Opiniao

Costa que se demita

O governo rasgou as posições conjuntas e a estabilidade política morreu. Ninguém dissolve a Assembleia?

Desculpem, mas Marques Mendes tem razão. Chumbar a descida da TSU com o Bloco de Esquerda é um erro porque se vivessemos num país a sério alguém dizia o óbvio: que a esquerda chumbar o acordo de concertação social significa que as posições conjuntas caíram, a estabilidade política que serve de razão-de-ser deste governo morreu e a Assembleia da República tem que ser dissolvida.

Sem as esquerdas, o governo de Costa é tão minoritário quanto seria o governo de Passos, com a pequena grande diferença de não ter ganho eleições e ter menos representação parlamentar.
 
Mais: no acordo que o atual governo assinou com Os Verdes – um dos membros da ‘geringonça’ – estava prometido: “Não constará do Programa de Governo qualquer redução da TSU das entidades empregadoras”. No acordo com o Bloco firmara-se também: "Não constará do programa de governo qualquer redução da Taxa Social Única das entidades empregadoras". 
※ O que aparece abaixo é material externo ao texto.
Lemma streak_head a full :
  full <> [] ->
  Z.of_nat (streak a full) =
    if (a =? hd EmptyString full)%string
    then Z.of_nat (streak (hd EmptyString full) (tl full)) + 1 else 0.
Proof.
  destruct full as [|b t]; [congruence|]. intros _. simpl.
  destruct (String.eqb_spec a b); [subst; lia | reflexivity].
Qed.

Lemma streak_app_ge a h x : (streak a h <= streak a (h ++ x))%nat.
Proof.
  induction h as [|b h IH]; simpl; [lia|].
  destruct (a =? b)%string; lia.
Qed.

Lemma streak_app_le a h b : (streak a (h ++ [b]) <= S (streak a h))%nat.
Proof.
  induction h as [|c h IH]; simpl.
  - destruct (a =? b)%string; lia.
  - destruct (a =? c)%string; lia.
Qed.

Lemma streak_app_neq a h b : a <> b -> streak a (h ++ [b]) = streak a h.
Proof.
  intros Hab. induction h as [|c h IH]; simpl.
  - apply String.eqb_neq in Hab. rewrite Hab. reflexivity.
  - destruct (a =? c)%string; congruence.
Qed.

(** The check for repeated actions, as a function of the counter it leaves. *)
Lemma check_repeated_spec last rep result r la ra :
  check_repeated last rep result = (r, la, ra) ->
  let a := tr_action result in
  let n := if (a =? last)%string then rep + 1 else 0 in
  la = a /\ ra = n /\ tr_action r = a /\ tr_screenshot r = tr_screenshot result
  /\ (tr_status r, tr_message r) =
       if (3 <=? n) && negb (PyStr.contains "SCROLL" a)
       then (COMPLETE, "Stopping due to repeated actions")
       else if (4 <=? n) && PyStr.contains "SCROLL" a
       then (COMPLETE, "Finished exploring page content")
       else (tr_status result, tr_message result).
Proof.
  unfold check_repeated. intros H. cbv zeta.
  destruct (String.eqb_spec (tr_action result) last) as [Heq|Hne].
  - destruct ((3 <=? rep + 1) && negb (PyStr.contains "SCROLL" (tr_action result))).
    + inversion H; subst. cbn. auto.
    + destruct ((4 <=? rep + 1) && PyStr.contains "SCROLL" (tr_action result));
        inversion H; subst; cbn; auto.
  - inversion H; subst. cbn. auto.
Qed.

Lemma tl_snoc {A} (l : list A) x : l <> [] -> tl (l ++ [x]) = (tl l ++ [x])%list.
Proof. destruct l; [congruence | reflexivity]. Qed.

Lemma full_nonempty (d : list string) : (rev d ++ [EmptyString])%list <> [].
Proof. destruct (rev d); discriminate. Qed.

(** An iteration in which [execute_task] returns: the record it appends. *)
Lemma counted_body env task ls result ag l :
  counted ls ->
  execute_task env task (ls_agent ls) = (Ok result, ag, l) ->
  let a := tr_action result in
  let n := Z.of_nat (streak a (rev (directives ls) ++ [EmptyString])) in
  exists ls' r,
    loop_body env task ls = (ls', is_terminal (sr_status r))
    /\ ls_steps ls' = (ls_steps ls ++ [r])%list
    /\ ls_status ls' = sr_status r
    /\ sr_action r = a
    /\ (sr_status r, sr_message r) =
         (if (3 <=? n) && negb (PyStr.contains "SCROLL" a)
          then (COMPLETE, "Stopping due to repeated actions")
          else if (4 <=? n) && PyStr.contains "SCROLL" a
          then (COMPLETE, "Finished exploring page content")
          else (tr_status result, tr_message result))
    /\ counted ls'.
Proof.
  intros (Hne & Hlast & Hrep) Hexec a n. cbv zeta in Hlast, Hrep.
  unfold loop_body. rewrite Hexec.
  destruct (check_repeated _ _ result) as [[r la] ra] eqn:Hcr.
  apply check_repeated_spec in Hcr. cbv zeta in Hcr.
  destruct Hcr as (Hla & Hra & Hact & _ & Hover).
  rewrite Hlast, Hrep, <- (streak_head _ _ (full_nonempty _)) in Hra, Hover.
  eexists _, {| sr_step_number := ls_step ls; sr_action := tr_action r;
                sr_status := tr_status r; sr_screenshot := tr_screenshot r;
                sr_message := tr_message r |}.
  split; [reflexivity|]. cbn.
  repeat split; try assumption.
  - destruct (ls_steps ls); [congruence | discriminate].
  - unfold directives. cbn [ls_steps].
    rewrite (tl_snoc _ _ Hne), map_app, rev_app_distr. cbn. congruence.
  - unfold directives in *. cbn [ls_steps].
    rewrite (tl_snoc _ _ Hne), map_app, rev_app_distr. cbn.
    rewrite Hact. exact Hra.
Qed.

Lemma counted_initial url s ag : counted (initial_state url s ag).
Proof. split; [discriminate|]. cbn. auto. Qed.

Lemma counted_visits envs task max_steps url s ag ls :
  visits envs task max_steps (initial_state url s ag) ls -> counted ls.
Proof.
  induction 1 as [|ls ls' Hv IH Hc Hb]; [apply counted_initial|].
  destruct (execute_task (envs (ls_step ls)) task (ls_agent ls))
    as [[[result|e] ag'] l] eqn:Hexec.
  - destruct (counted_body _ _ _ _ _ _ IH Hexec) as (ls1 & r & Hb1 & _ & _ & _ & _ & Hcnt).
    rewrite Hb in Hb1. inversion Hb1; subst. exact Hcnt.
  - destruct (loop_body_raise _ _ _ _ _ _ Hexec) as (ls1 & Hb1 & _).
    rewrite Hb in Hb1. discriminate.
Qed.
(** * Retrieving-Stock-data: indicator computation and chart-layer assembly

    A shallow embedding of [src/app.py] (class [StockApp]): the indicator
    functions [calculate_rsi] and [calculate_bbands], the selectors [get_mav]
    and [get_indicators], and the control flow of [plot_data] and [load_data].

    Numbers.  A pandas cell is a float.  It is embedded as a value of [fval]:
    the not-a-number marker [NaN] (pandas' missing value), the two infinities,
    or a finite number carried as an exact rational.  Finite arithmetic is
    exact (rounding is not part of the model) and the two zeros of the float
    format are one value; division by zero, the infinities and [NaN] follow
    the float rules, which is what decides where an indicator is defined. *)

From Stdlib Require Import String.
From Stdlib Require Import List Bool Arith Lia ZArith QArith Qround Lqa.
Import ListNotations.

Set Implicit Arguments.

Open Scope string_scope.
Open Scope list_scope.
Open Scope Q_scope.

(** ** Float cells *)

Inductive fval : Type :=
| NaN
| PInf
| NInf
| Fin (q : Q).

Definition is_nan (v : fval) : bool :=
  match v with NaN => true | _ => false end.

Definition is_finite (v : fval) : bool :=
  match v with Fin _ => true | _ => false end.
Costa violou então as posições conjuntas, a esquerda ajudará a chumbar a concertação social e o governo minoritário do PS perde toda a sua legitimidade.  

Marques Mendes tem razão porque se fossemos a eleições hoje, depois do chumbo do acordo, António Costa permaneceria primeiro-ministro e o PSD só se prejudicaria a si mesmo.
 
Claro que nada disto interessa porque não vivemos num país a sério e ninguém quer dissolver nada antes das autárquicas.
 
A direita sabe que só recentemente Costa começou a ver alguma popularidade reduzir-se e que precisa de aguardar que os índices de aprovação do primeiro-ministro estejam menores para valer a pena ir às urnas. Neste momento, aliás, o CDS-PP nem tem candidato a primeiro-ministro, pois Assunção Cristas está dedicadíssima à sua candidatura para Lisboa. 

O PS começa a compreender que a aprovação popular, “a paz social” e a ausência de desventuras económicas não são eternas e talvez nem volte a estar em circunstâncias tão simpáticas como as contemporâneas, mas Marcelo Rebelo de Sousa definiu as eleições autárquicas como meta e não convém aos socialistas perderem sintonia com a presidência.

O chumbo do acordo em concertação social e o modo como o PS se obrigou a negociar ignorando o que prometera à esquerda comprovam a vulnerabilidade das posições conjuntas. Estavam condenadas ao desacordo desde o início. 

António Costa ainda é primeiro-ministro em nome de quê? É que eleições, não ganhou. E o acordo que fez depois delas, não cumpriu.